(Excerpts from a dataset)
:::
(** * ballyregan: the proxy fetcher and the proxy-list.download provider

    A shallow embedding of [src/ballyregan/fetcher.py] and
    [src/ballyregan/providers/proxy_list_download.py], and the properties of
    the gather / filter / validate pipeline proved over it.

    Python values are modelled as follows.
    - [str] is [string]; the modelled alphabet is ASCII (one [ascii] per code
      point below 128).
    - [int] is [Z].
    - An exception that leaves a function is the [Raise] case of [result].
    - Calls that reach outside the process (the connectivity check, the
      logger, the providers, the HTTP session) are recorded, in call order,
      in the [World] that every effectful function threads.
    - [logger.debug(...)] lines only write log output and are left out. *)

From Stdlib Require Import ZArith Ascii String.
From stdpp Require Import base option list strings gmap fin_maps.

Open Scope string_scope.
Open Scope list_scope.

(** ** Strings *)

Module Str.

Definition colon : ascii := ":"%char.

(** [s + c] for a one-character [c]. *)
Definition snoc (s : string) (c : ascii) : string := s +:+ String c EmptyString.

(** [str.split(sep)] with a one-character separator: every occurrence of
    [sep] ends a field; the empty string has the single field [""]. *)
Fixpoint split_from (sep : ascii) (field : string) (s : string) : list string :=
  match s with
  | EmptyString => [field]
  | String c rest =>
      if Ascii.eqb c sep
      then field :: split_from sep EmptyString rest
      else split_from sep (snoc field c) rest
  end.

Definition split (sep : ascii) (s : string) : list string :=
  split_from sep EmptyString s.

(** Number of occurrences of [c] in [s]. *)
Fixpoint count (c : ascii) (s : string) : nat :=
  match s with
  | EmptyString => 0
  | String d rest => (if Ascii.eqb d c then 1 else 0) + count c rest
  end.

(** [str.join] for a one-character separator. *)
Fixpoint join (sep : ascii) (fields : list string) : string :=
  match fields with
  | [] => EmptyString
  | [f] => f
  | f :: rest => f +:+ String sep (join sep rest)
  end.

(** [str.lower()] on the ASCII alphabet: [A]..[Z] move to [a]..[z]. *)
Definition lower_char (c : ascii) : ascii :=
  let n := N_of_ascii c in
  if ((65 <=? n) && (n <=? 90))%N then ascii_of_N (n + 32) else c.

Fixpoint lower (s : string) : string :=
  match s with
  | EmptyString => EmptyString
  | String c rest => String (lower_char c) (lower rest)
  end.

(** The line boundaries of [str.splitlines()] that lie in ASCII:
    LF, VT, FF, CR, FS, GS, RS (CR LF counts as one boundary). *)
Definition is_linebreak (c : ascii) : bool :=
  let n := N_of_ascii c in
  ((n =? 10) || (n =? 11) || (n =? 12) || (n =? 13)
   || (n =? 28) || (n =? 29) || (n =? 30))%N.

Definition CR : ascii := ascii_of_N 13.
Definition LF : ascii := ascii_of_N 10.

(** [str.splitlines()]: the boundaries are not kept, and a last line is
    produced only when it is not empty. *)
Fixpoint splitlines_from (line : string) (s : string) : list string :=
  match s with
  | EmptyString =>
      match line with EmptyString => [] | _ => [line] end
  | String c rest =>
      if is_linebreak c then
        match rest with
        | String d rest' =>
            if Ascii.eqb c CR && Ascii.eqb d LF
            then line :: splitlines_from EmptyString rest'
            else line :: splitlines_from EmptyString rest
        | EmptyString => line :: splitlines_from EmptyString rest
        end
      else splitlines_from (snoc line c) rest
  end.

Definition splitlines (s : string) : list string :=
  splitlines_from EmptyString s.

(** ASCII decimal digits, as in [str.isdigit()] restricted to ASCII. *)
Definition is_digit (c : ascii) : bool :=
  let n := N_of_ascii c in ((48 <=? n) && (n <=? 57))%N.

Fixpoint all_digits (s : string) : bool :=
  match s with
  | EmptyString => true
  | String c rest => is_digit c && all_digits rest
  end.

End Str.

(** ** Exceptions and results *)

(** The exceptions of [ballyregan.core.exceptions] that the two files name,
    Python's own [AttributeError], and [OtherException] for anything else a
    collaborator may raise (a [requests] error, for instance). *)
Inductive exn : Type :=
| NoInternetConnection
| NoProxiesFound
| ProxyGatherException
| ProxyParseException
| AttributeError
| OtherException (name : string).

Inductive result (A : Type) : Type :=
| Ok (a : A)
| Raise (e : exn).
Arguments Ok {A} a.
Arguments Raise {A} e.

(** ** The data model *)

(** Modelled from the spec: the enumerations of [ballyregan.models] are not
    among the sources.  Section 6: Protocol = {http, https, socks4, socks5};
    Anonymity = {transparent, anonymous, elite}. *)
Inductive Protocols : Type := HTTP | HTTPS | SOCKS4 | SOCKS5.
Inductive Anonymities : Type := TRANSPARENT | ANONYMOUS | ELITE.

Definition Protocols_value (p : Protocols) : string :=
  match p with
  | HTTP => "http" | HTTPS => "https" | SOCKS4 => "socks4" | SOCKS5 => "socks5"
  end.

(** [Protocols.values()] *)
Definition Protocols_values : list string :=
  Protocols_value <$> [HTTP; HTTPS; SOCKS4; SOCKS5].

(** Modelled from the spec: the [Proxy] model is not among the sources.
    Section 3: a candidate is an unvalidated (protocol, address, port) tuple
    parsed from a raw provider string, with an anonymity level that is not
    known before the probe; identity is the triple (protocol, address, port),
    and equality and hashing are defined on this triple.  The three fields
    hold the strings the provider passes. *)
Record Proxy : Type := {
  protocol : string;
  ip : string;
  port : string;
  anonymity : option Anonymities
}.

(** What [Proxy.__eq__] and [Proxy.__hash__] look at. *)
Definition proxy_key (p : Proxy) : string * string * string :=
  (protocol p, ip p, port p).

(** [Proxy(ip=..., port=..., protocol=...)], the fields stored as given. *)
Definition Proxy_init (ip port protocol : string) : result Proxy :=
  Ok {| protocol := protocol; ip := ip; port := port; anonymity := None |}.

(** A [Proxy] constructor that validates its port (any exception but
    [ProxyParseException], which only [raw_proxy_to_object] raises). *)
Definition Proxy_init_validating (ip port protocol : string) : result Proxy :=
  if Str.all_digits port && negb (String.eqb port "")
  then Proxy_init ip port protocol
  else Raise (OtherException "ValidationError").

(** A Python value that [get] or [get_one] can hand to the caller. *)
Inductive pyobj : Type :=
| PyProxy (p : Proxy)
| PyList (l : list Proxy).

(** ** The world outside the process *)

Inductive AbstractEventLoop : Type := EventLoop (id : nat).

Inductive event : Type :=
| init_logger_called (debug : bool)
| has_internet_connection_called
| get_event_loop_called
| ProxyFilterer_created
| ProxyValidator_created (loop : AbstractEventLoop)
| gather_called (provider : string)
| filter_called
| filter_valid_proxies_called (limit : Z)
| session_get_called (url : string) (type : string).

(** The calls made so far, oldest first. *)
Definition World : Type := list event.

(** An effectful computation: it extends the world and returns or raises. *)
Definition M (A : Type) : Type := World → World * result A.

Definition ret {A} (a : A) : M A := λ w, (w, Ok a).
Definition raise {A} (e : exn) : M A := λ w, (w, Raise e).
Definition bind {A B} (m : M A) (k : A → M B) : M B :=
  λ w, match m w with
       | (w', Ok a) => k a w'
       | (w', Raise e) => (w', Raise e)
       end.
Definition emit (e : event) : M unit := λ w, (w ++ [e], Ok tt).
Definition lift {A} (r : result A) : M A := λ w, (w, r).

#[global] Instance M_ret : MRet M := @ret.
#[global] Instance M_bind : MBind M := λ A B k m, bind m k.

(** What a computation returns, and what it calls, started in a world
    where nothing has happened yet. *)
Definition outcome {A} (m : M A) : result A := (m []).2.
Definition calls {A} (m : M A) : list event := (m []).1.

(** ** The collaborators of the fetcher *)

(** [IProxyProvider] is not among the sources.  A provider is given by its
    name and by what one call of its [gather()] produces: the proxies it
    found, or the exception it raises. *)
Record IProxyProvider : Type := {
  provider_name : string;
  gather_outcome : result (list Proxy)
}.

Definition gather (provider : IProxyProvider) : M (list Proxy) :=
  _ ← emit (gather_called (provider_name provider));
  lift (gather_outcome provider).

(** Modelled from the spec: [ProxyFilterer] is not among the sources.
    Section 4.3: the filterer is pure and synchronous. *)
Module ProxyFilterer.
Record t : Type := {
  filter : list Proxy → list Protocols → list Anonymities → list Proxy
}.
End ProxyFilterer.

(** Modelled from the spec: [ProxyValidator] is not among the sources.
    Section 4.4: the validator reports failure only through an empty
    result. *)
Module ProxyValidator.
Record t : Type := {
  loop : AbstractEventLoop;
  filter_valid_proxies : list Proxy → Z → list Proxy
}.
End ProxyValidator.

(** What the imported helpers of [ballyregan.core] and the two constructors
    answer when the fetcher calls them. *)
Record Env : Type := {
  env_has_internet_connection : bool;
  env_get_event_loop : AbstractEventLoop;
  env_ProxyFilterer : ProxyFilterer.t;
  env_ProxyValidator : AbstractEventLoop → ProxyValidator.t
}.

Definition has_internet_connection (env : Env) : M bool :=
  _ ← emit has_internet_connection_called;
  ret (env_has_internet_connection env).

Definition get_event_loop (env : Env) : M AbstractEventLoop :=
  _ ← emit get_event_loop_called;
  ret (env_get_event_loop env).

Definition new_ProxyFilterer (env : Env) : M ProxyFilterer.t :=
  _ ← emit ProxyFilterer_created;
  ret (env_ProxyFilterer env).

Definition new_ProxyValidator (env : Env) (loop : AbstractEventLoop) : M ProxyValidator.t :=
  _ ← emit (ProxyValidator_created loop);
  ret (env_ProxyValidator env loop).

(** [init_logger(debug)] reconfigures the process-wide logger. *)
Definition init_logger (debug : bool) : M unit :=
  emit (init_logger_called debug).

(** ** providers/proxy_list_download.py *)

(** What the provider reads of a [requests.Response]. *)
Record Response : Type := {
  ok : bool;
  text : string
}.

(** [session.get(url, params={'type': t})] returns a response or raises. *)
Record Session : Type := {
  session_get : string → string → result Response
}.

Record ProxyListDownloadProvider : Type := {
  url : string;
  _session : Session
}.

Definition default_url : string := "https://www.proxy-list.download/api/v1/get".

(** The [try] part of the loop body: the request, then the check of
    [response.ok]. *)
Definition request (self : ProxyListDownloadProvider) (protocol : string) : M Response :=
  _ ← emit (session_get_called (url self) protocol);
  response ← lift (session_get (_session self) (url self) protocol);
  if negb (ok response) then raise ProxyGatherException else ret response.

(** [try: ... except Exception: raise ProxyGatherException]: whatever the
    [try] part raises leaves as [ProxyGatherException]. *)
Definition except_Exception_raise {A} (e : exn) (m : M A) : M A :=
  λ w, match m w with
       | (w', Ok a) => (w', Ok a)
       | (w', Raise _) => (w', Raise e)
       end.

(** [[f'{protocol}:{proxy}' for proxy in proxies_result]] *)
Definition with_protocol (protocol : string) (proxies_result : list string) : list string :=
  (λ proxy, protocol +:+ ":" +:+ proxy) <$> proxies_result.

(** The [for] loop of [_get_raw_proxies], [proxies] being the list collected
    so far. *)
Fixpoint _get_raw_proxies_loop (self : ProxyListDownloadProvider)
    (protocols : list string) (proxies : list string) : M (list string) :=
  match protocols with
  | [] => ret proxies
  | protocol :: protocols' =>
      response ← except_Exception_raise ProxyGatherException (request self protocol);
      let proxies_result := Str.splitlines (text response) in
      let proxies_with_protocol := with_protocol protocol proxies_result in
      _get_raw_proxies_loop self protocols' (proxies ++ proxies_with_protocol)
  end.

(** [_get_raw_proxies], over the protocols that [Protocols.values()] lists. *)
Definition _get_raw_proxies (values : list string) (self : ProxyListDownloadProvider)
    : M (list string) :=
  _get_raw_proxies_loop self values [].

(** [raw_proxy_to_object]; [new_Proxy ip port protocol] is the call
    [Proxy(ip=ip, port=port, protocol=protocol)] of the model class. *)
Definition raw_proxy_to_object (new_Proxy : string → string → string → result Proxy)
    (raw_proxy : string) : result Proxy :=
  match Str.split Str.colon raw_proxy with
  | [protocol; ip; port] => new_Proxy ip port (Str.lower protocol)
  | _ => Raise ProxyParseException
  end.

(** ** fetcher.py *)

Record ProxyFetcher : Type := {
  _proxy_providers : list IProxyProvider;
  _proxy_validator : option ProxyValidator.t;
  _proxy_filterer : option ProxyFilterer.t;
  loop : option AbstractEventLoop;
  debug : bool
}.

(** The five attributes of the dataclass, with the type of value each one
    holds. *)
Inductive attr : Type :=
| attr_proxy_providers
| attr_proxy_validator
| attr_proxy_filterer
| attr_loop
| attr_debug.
:::
Show the lines of the records above that mention "every".

      in the [World] that every effectful function threads.
(** [str.split(sep)] with a one-character separator: every occurrence of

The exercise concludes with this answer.